The vineyards are split into small scattered parcels. I spent some time exploring the Spitzerberg, near Hainburg, which is running along the side of a hill. This subregion has some 80 hectares, planted on interesting soils, some with some seabed limestone influence. These are the beginning of the Carpathians, and it's the hillside vineyards that have the interesting terroirs. Then drive 40 minutes west, and the main part of the region is found, around the villages of Höflein and Arbesthal. Altogether there are just under 900 hectares of vines in the region.

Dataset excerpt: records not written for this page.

(** A step in front of a run of the reader. *)
Lemma reader_post_step r deadline w r1 deadline1 w1 d ts ka rq res w' :
  reads w w1 d ts -> Forall (wait_ok ka) ts ->
  ledger_step (w_proc w) (w_proc w1) (blk (rd_data r)) (blk (rd_data r1)) ->
  rd_bytes r1 = rd_bytes r ++ d -> deadline_step rq deadline deadline1 w w1 (rd_bytes r ++ d) ->
  reader_post r1 deadline1 w1 ka rq res w' -> reader_post r deadline w ka rq res w'.
Proof.
  destruct res as [[rc r'] raw]. intros Hr Ht Hl Hb Hdl (d2 & ts2 & Hr2 & Ht2 & Hl2 & Hinv & Hm).
  pose proof (rs_later _ _ _ _ Hr) as Hio.
  exists (d ++ d2), (ts ++ ts2). split_and!; [by eapply reads_trans|by apply Forall_app|
    by eapply ledger_step_trans|done|].
  rewrite Hb in Hm. destruct rc; rewrite ?app_assoc; try done.
  - destruct Hm as (? & ? & ? & ?). split_and!; try done. by eapply stream_over_mono; [exact Hio|reflexivity|].
  - destruct Hm as (? & ? & ? & Hwhy). split_and!; try done. destruct Hwhy as [?|Hwhy].
    + left. by eapply wait_over_mono; [exact Hio|reflexivity|].
    + right. by eapply late_step.
  - destruct Hm as (? & ? & Hwhy). split_and!; try done. destruct Hwhy as [?|(? & ? & ?)].
    + left. by eapply clock_over_mono; [exact Hio|reflexivity|].
    + right. split_and!; try done. by eapply stream_over_mono; [exact Hio|reflexivity|].
  - destruct Hm as [? ?]. split; [done|]. eapply alloc_failed_r; [apply Hl|done].
Qed.

Lemma clear_reader_inv r : reader_inv r -> reader_inv (clear_reader r).
Proof.
  intros [Hl Hc Hd]. split; simpl; [unfold rd_length, zlen; simpl; lia|done|done].
Qed.

(** ** Timeouts *)

Definition nanoseconds (t : timespec) : Z := tv_sec t * 1000000000 + tv_nsec t.

(** The wait is never negative, never longer than the time left, and fits an
    [int]. *)
Lemma remaining_ms_bounds now deadline :
  0 <= tv_nsec now < 1000000000 -> 0 <= tv_nsec deadline < 1000000000 ->
  0 <= remaining_ms now deadline <= 1000999 /\
  (0 < remaining_ms now deadline ->
   nanoseconds now + remaining_ms now deadline * 1000000 <= nanoseconds deadline).
Proof.
  intros Hn Hd.
  assert (Htail : forall sec nsec, 0 <= nsec < 1000000000 ->
    let r := if 1000 <? sec then 1000 * 1000
             else let ms := sec * 1000 + Z.quot nsec 1000000 in
                  if ms <=? 0 then 0 else if 2147483647 <? ms then 2147483647 else ms in
    0 <= r <= 1000999 /\ (0 < r -> r * 1000000 <= sec * 1000000000 + nsec)).
  { intros sec nsec Hns. cbv zeta. rewrite Z.quot_div_nonneg by lia.
    pose proof (Z.div_mod nsec 1000000). pose proof (Z.mod_pos_bound nsec 1000000).
    destruct (Z.ltb_spec 1000 sec); [lia|].
    destruct (Z.leb_spec (sec * 1000 + nsec / 1000000) 0); [lia|].
    destruct (Z.ltb_spec 2147483647 (sec * 1000 + nsec / 1000000)); lia. }
  unfold remaining_ms, nanoseconds. destruct (negb _); [lia|].
  destruct (Z.ltb_spec (tv_nsec deadline - tv_nsec now) 0).
  - specialize (Htail (tv_sec deadline - tv_sec now - 1)
      (tv_nsec deadline - tv_nsec now + 1000000000) ltac:(lia)). cbv zeta in *. lia.
  - specialize (Htail (tv_sec deadline - tv_sec now)
      (tv_nsec deadline - tv_nsec now) ltac:(lia)). cbv zeta in *. lia.
Qed.

Lemma remaining_ms_int now deadline : 0 <= remaining_ms now deadline <= INT_MAX.
Proof.
  unfold remaining_ms, INT_MAX. destruct (negb _); [lia|].
  destruct (_ <? 0); cbv zeta; repeat (case_match; bool_simp; try lia).
Qed.

(** Only [poll] was called, at least once, always with the timeout [t]. *)
Definition polls_only (t : Z) (w w' : world) : Prop :=
  (exists n, reads w w' [] (replicate n t)) /\ w_proc w' = w_proc w /\
  w_recv w' = w_recv w /\ (length (w_poll w') < length (w_poll w))%nat.

(** The answer that ended a wait. *)
Definition wait_reason (rc : Z) (w w' : world) : Prop :=
  (rc = 0 -> wait_over w w') /\ (rc < 0 -> stream_over w w').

Blaufrankisch in Muhr's Liebkind vineyard, Spitzerbeg, which has very chalky soils 

It used to be a white wine region, but of late, reds have taken hold. Now, Zweigelt dominates, with 230 hectares, and there are some 86 hectares of Blaufrankisch. Grüner Veltliner is the most important white in volume terms, with 180 hectares, but some consider Weissburgunder to be the white variety with most promise.

Heathens' Gate 

Carnuntum itself, in Roman times, was a thriving city of 70 000 people. But unlike other similar sized settlements, such as London, it didn't do well, and contracted back. Still, there is archeological evidence of its past glories. And its Heathens' Gate, dating back to that era, is the official symbol of the wine region.

Braunsberg 

The climate here is continental, with warm, dry summers. There's some subregional variation, and small-scale differences with aspect and altitude, but generally it's a little too dry for Grüner, and Carnuntum seems to do best with red varieties such as Zweigelt and Blaufrankisch. Merlot is often grown here, but of the international imports, Syrah seems to show the most potential. There is no DAC yet for Carnuntum, so growers are free to experiment.

Zwiegelt 

This tasting included most of the quality-minded producers in the region. It was a great chance to try to understand what's going on here, and I liked some of the wines quite a bit. But this is still a region that's beginning to find its feet.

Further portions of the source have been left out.